:: Dataset entries ::
Content starts

Lemma shift_dealloc_spec h b d1 d2 s :
  buf_rep h b (d1 ++ d2) s -> lenZ d1 + lenZ d2 <= 2 ^ 31 - 1024 ->
  exists h1 b1 r h' b' s',
    (if lenZ d1 =? 0 then mret b else shiftOut b (lenZ d1)) h = Some (b1, h1) /\
    deallocateBuffer b1 (getBufferLen b1) h1 = Some ((r, b'), h') /\
    buf_rep h' b' d2 s' /\ buf_step h h' b b' /\ left_behind d1 d2 s s'.
Proof.
  intros Hrep Hlen. pose proof (lenZ_nonneg d1). pose proof (lenZ_nonneg d2).
  pose proof (lenZ_nonneg s).
  assert (exists h1 b1 s1,
    (if lenZ d1 =? 0 then mret b else shiftOut b (lenZ d1)) h = Some (b1, h1) /\
    buf_rep h1 b1 d2 s1 /\ buf_step h h1 b b1 /\ m_pBegin b1 = m_pBegin b /\
    s1 = s ++ dropZ (lenZ d2 + lenZ s) (d1 ++ d2 ++ s)) as
    (h1 & b1 & s1 & Hrun & Hrep1 & Hst1 & Hb1 & Hs1).
  { destruct (Z.eqb_spec (lenZ d1) 0) as [E|E].
    - rewrite (lenZ_0_inv d1 E) in *. exists h, b, s. cbn in Hrep.
      split_and!; [done|done|apply buf_step_refl|done|].
      rewrite dropZ_ge by (cbn; len_lia). by rewrite app_nil_r.
    - destruct (shiftOut_spec h b d1 d2 s Hrep ltac:(lia)) as (h1 & b1 & ? & ? & ? & ?).
      eexists h1, b1, _. done. }
  pose proof (rep_len _ _ _ _ Hrep1) as Hl1.
  destruct (deallocateBuffer_spec h1 b1 d2 s1 (lenZ d2) Hrep1) as
    (r & h' & b' & s' & Hde & Hrep' & Hst & _ & Hcase); [lia|].
  exists h1, b1, r, h', b', s'. rewrite Hl1. split_and!; [done|done|done| |].
  - destruct (decide (p_blk (m_pBegin b) = 0)) as [E0|E0].
    + assert (b = Buffer_new /\ d1 = [] /\ d2 = []) as (-> & -> & ->).
      { destruct Hrep as [? [? ?]%app_nil _|blk pad -> ? _ _ _]; [done|done]. }
      cbn in Hrun. by injection Hrun as <- <-.
    + eapply buf_step_trans; [|done|done]. by rewrite Hb1.
  - destruct Hcase as [(-> & -> & ->)|[Hle ->]]; [by left|right].
    split; [|done]. rewrite Hs1 in Hle.
    rewrite !lenZ_app, lenZ_dropZ in Hle by len_lia. len_lia.
Qed.

(** The bytes taken out of a buffer with data [d] when [n] are asked for. *)
Definition taken (d s : bytes) (n : Z) : Z :=
  if lenZ d + lenZ s <? n then 0 else Z.min n (lenZ d).

Lemma remove_spec h b d s n :
  buf_rep h b d s -> 0 <= n -> lenZ d <= 2 ^ 31 - 1024 ->
  exists h' b' s', remove b n h = Some ((taken d s n, b'), h') /\
    buf_rep h' b' (dropZ (taken d s n) d) s' /\ buf_step h h' b b' /\
    (n <= lenZ d -> left_behind (takeZ n d) (dropZ n d) s s').
Proof.
  intros Hrep Hn Hlen. unfold remove, taken.
  rewrite (rep_size _ _ _ _ Hrep), (rep_len _ _ _ _ Hrep).
  destruct (Z.ltb_spec (lenZ d + lenZ s) n).
  { exists h, b, s. split_and!; [done|done|apply buf_step_refl|]. intros. len_lia. }
  set (k := if lenZ d <? n then lenZ d else n).
  assert (k = Z.min n (lenZ d)) as Hk by (unfold k; case_tests; lia).
  rewrite <- Hk. clearbody k. pose proof (lenZ_nonneg d).
  assert (lenZ (takeZ k d) = k) as Hlk by (apply lenZ_takeZ; lia).
  assert (lenZ (dropZ k d) = lenZ d - k) as Hld by (apply lenZ_dropZ; lia).
  rewrite <- (takeZ_dropZ k d) in Hrep at 1.
  destruct (shift_dealloc_spec h b _ _ s Hrep ltac:(lia)) as
    (h1 & b1 & r & h' & b' & s' & Hrun & Hde & Hrep' & Hst & Hlb).
  rewrite Hlk in Hrun. st_step Hrun. st_step Hde.
  exists h', b', s'. split_and!; [done|done|done|].
  intros Hnd. replace n with k by lia. done.
Qed.
(** The value that counts for a name: the one there was, or else the first. *)
Lemma insert_headers_lookup fs k : forall hs : header_map,
  foldl (λ hs kv, insert_header hs kv.1 kv.2) hs fs !! k =
    match hs !! k with Some v => Some v | None => Text.first_value fs k end.
Proof.
  induction fs as [|[k' v] fs IH]; intros hs; cbn [foldl fst snd Text.first_value].
  { by destruct (hs !! k). }
  rewrite IH, insert_header_lookup. destruct (hs !! k); [done|].
  destruct (decide (k' = k)) as [->|Hne]; [by rewrite bool_decide_true|].
  by rewrite bool_decide_false.
Qed.
End text.

(** ** The checks, case by case *)

(** The one response the server ever writes. *)
Definition hello_response : bytes :=
  lit "HTTP/1.1 200" ++ [CR; LF] ++ lit "Content-Type: text/plain" ++ [CR; LF] ++
  lit "Content-Length: 5" ++ CRLF2 ++ lit "hello".

Section checks.
Context `{A : Arch}.
Implicit Types (h : heap) (c : HttpCodec) (l : bytes).

Lemma writeResponse_out c : m_outBuf (writeResponse c) = hello_response.
Proof. reflexivity. Qed.

(** A codec whose recorded request passes every check. *)
Definition acceptable c : Prop :=
  (req_version c = lit "HTTP/1.0" \/ req_version c = lit "HTTP/1.1") /\
  req_method c = lit "GET" /\ head (req_url c) = Some Byte.x2f /\
  is_Some (req_headers c !! lit "Host").

Lemma parseStartLine_true c :
  (parseStartLine c).1 = true ->
  (parseStartLine c).2 = c /\
  (req_version c = lit "HTTP/1.0" \/ req_version c = lit "HTTP/1.1") /\
  (req_method c = lit "GET" \/ req_method c = lit "POST") /\
  head (req_url c) = Some Byte.x2f.
Proof.
  unfold parseStartLine.
  destruct (bool_decide_reflect (lit "HTTP/1.0" = req_version c)),
    (bool_decide_reflect (lit "HTTP/1.1" = req_version c)),
    (bool_decide_reflect (lit "GET" = req_method c)),
    (bool_decide_reflect (lit "POST" = req_method c)); cbn [negb andb]; try done;
    destruct (req_url c) as [|u us]; try done; case_bool_decide as Hu; try done;
    intros _; subst; auto using eq_sym.
Qed.

Lemma parseHeader_true c :
  (parseHeader c).1 = true ->
  (parseHeader c).2 = c /\ is_Some (req_headers c !! lit "Host").
Proof.
  unfold parseHeader. destruct (_ && _); [done|].
  case_bool_decide as Hh; [done|]. intros _. split; [done|].
  by apply not_eq_None_Some.
Qed.

(** None of the checks touches what the codec reads or has written. *)
Lemma parse_frame c :
  m_inBuf (parseStartLine c).2 = m_inBuf c /\ m_outBuf (parseStartLine c).2 = m_outBuf c /\
  m_inBuf (parseHeader c).2 = m_inBuf c /\ m_outBuf (parseHeader c).2 = m_outBuf c.
Proof.
  split_and!; unfold parseStartLine, parseHeader; repeat case_match; done.
Qed.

Content ends

:: What you should do ::
Exactly the lines above from the one with "destruct (bool_decide_reflect (lit" to the one with "m_inBuf (parseStartLine c).2", both included, are to be quoted; leave the rest out.

:: Solution ::
  destruct (bool_decide_reflect (lit "HTTP/1.0" = req_version c)),
    (bool_decide_reflect (lit "HTTP/1.1" = req_version c)),
    (bool_decide_reflect (lit "GET" = req_method c)),
    (bool_decide_reflect (lit "POST" = req_method c)); cbn [negb andb]; try done;
    destruct (req_url c) as [|u us]; try done; case_bool_decide as Hu; try done;
    intros _; subst; auto using eq_sym.
Qed.

Lemma parseHeader_true c :
  (parseHeader c).1 = true ->
  (parseHeader c).2 = c /\ is_Some (req_headers c !! lit "Host").
Proof.
  unfold parseHeader. destruct (_ && _); [done|].
  case_bool_decide as Hh; [done|]. intros _. split; [done|].
  by apply not_eq_None_Some.
Qed.

(** None of the checks touches what the codec reads or has written. *)
Lemma parse_frame c :
  m_inBuf (parseStartLine c).2 = m_inBuf c /\ m_outBuf (parseStartLine c).2 = m_outBuf c /\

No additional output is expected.